Longest repeated subsequence

Given a string, find the longest repeated subsequence in it.

A subsequence of a string is new string (which can be empty) that is generated from the original string by deleting some characters of it while maintaining the relative order of it.

For example "ace" is subsequence of "abcde".

The longest repeated subsequence is a subsequence that appears at least twice in the string such that the two subsequence don’t have same string character at same position.

Input:
"AABEBCDD"

Output:
3
//"ABD"

Longest Repeated Subsequence

This LRS problem is a variation of longest common subsequence problem.

Recursive solution: Longest repeated subsequence.

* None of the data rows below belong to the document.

(* ===== verification/BcProofs.v ===== *)
(** * The block cache is transparent

    [vw s a] is the byte the server sees at address [a]: memory, or the disk
    for a block of the disk map that is not cached.  Loading a block and
    writing it back do not change the view ([touch_spec], [flush_spec]);
    loads and stores read and write it.  The rest of the file system is
    verified against the view only. *)

From S2P Require Import Prelude Mmu CMem Str StrProofs FsState Ide IdeProofs Bc.

(** Blocks the disk map has room for. *)
Definition NBLK : Z := 786432.

Section BcProofs.
Context {D : Type} `{AtaDisk D}.
Implicit Types (s : FState D) (d : D).

(** ** The view *)

Definition vw s (a : Z) : Z :=
  if in_cache a && negb (bool_decide (blk_of a ∈ mapped s)) then image (dev s) (diskno s) (a - DISKMAP)
  else ld (um s) a.
Definition vw32 s (a : Z) : Z := vw s a + 256 * vw s (a + 1) + 65536 * vw s (a + 2) + 16777216 * vw s (a + 3).

(** Clean cached blocks agree with the disk, the controller is idle, and the
    kernel has memory for the pages of the cache ([nomem] is empty: without
    memory bc_pgfault panics). *)
Record cache_ok s : Prop := {
  co_idle : phase (dev s) = AtaIdle;
  co_bytes : bytes_ok (um s);
  co_disk : diskno s = 0 ∨ diskno s = 1;
  co_nomem : nomem s = [];
  co_mapped : ∀ b, b ∈ mapped s → 0 ≤ b < NBLK;
  co_dirty : dirty s ⊆ mapped s;
  co_clean : ∀ b i, b ∈ mapped s → b ∉ dirty s → 0 ≤ i < 4096 →
    ld (um s) (DISKMAP + b * 4096 + i) = image (dev s) (diskno s) (b * 4096 + i)
}.

(** Same view; cached blocks stay cached. *)
Record vsame s s' : Prop := {
  vs_view : ∀ a, 0 ≤ a < 4294967296 → vw s' a = vw s a;
  vs_super : super s' = super s;
  vs_bitmap : bitmap s' = bitmap s;
  vs_diskno : diskno s' = diskno s;
  vs_refs : pagerefs s' = pagerefs s;
  vs_open : opentab s' = opentab s;
  vs_mapped : mapped s ⊆ mapped s'
}.

(** Also the same disk contents: blocks were only loaded. *)
Record csame s s' : Prop := {
  cs_view : vsame s s';
  cs_image : same_image (dev s) (dev s');
  cs_dirty : dirty s' = dirty s
}.

Lemma vsame_refl s : vsame s s.
Proof. by split. Qed.
Lemma vsame_trans s1 s2 s3 : vsame s1 s2 → vsame s2 s3 → vsame s1 s3.
Proof.
  intros [A1 A2 A3 A4 A5 A6 A7] [B1 B2 B3 B4 B5 B6 B7]. split; try congruence.
  - intros a Ha. by rewrite B1, A1.
  - by etrans.
Qed.
Lemma csame_refl s : csame s s.
Proof. split; [apply vsame_refl|done|done]. Qed.
Lemma csame_trans s1 s2 s3 : csame s1 s2 → csame s2 s3 → csame s1 s3.
Proof.
  intros [A1 A2 A3] [B1 B2 B3]. split; [by eapply vsame_trans|by eapply same_image_trans|congruence].
Qed.

(** ** Addresses *)

Lemma in_cache_iff a : in_cache a = true ↔ DISKMAP ≤ a < DISKMAP + DISKSIZE.
Proof. unfold in_cache. rewrite andb_true_iff, Z.leb_le, Z.ltb_lt. done. Qed.

Lemma in_cache_range a : in_cache a = true → 0x10000000 ≤ a < 0xD0000000.
Proof. by intros ?%in_cache_iff. Qed.

Lemma blk_of_range a : in_cache a = true → 0 ≤ blk_of a < NBLK.
Proof. intros Ha%in_cache_range. unfold blk_of, NBLK. change BLKSIZE with 4096. change DISKMAP with 0x10000000. dlia. Qed.

Lemma blk_of_u32 a : in_cache a = true → u32 (a - DISKMAP) / BLKSIZE = blk_of a.
Proof. intros Ha%in_cache_range. unfold blk_of. rewrite u32_small; [done|]. change DISKMAP with 0x10000000. lia. Qed.

Lemma rounddown_blk a : in_cache a = true → ROUNDDOWN a PGSIZE = DISKMAP + blk_of a * 4096.
Proof.
  intros Ha%in_cache_range. unfold ROUNDDOWN, blk_of. rewrite u32_small by lia.
  change PGSIZE with 4096. change BLKSIZE with 4096. change DISKMAP with 0x10000000. dlia.
Qed.

Lemma blk_addr b i : 0 ≤ i < 4096 → blk_of (DISKMAP + b * 4096 + i) = b.
Proof. intros Hi. unfold blk_of. change BLKSIZE with 4096. dlia. Qed.
Lemma in_cache_addr b i : 0 ≤ b < NBLK → 0 ≤ i < 4096 → in_cache (DISKMAP + b * 4096 + i) = true.
Proof. unfold NBLK. intros. apply in_cache_iff. change DISKMAP with 0x10000000. change DISKSIZE with 0xC0000000. lia. Qed.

We can solve this problem using the following recurrence relation where m and n both are the size of the same string.

if (m === 0 || n === 0) 
    return 0; 
if(str[m - 1] == str[n - 1] && m !== n) 
    return LRS(str, m - 1, n - 1) + 1; 
else
    return max(LRS(str, m, n - 1), LRS(str, m - 1, n)); 

Conceptually this is how it works

  • Begin evaluation from the last character of the string.
  • If the character at the index m and n matches, but the index are not same (m !== n), then return the result by recurring for remaining characters and adding one to it (as a subsequence character is found).
  • Else, return the max among them by recurring with decreased index on alternate places.
const LRS = (str, m, n) => {
  // If there are no more characters in the string to evaluate
  if (m == 0 || n == 0) {
    return 0;
  }

  // incase characters at index m and n are same
  // but the index of the character are different
  if (str[m - 1] == str[n - 1] && m !== n) {
    return LRS(str, m - 1, n - 1) + 1;
  }

  // else, return the max of the lrs at different indexes.
  return Math.max(LRS(str, m, n - 1), LRS(str, m - 1, n));
}
Input:
const str = "AABEBCDD";
console.log(LRS(str, str.length, str.length));

Output:
3

Time complexity: O(2 ^ n) where n is the size of the string.
Space complexity: O(2 ^ n) considering the call stack.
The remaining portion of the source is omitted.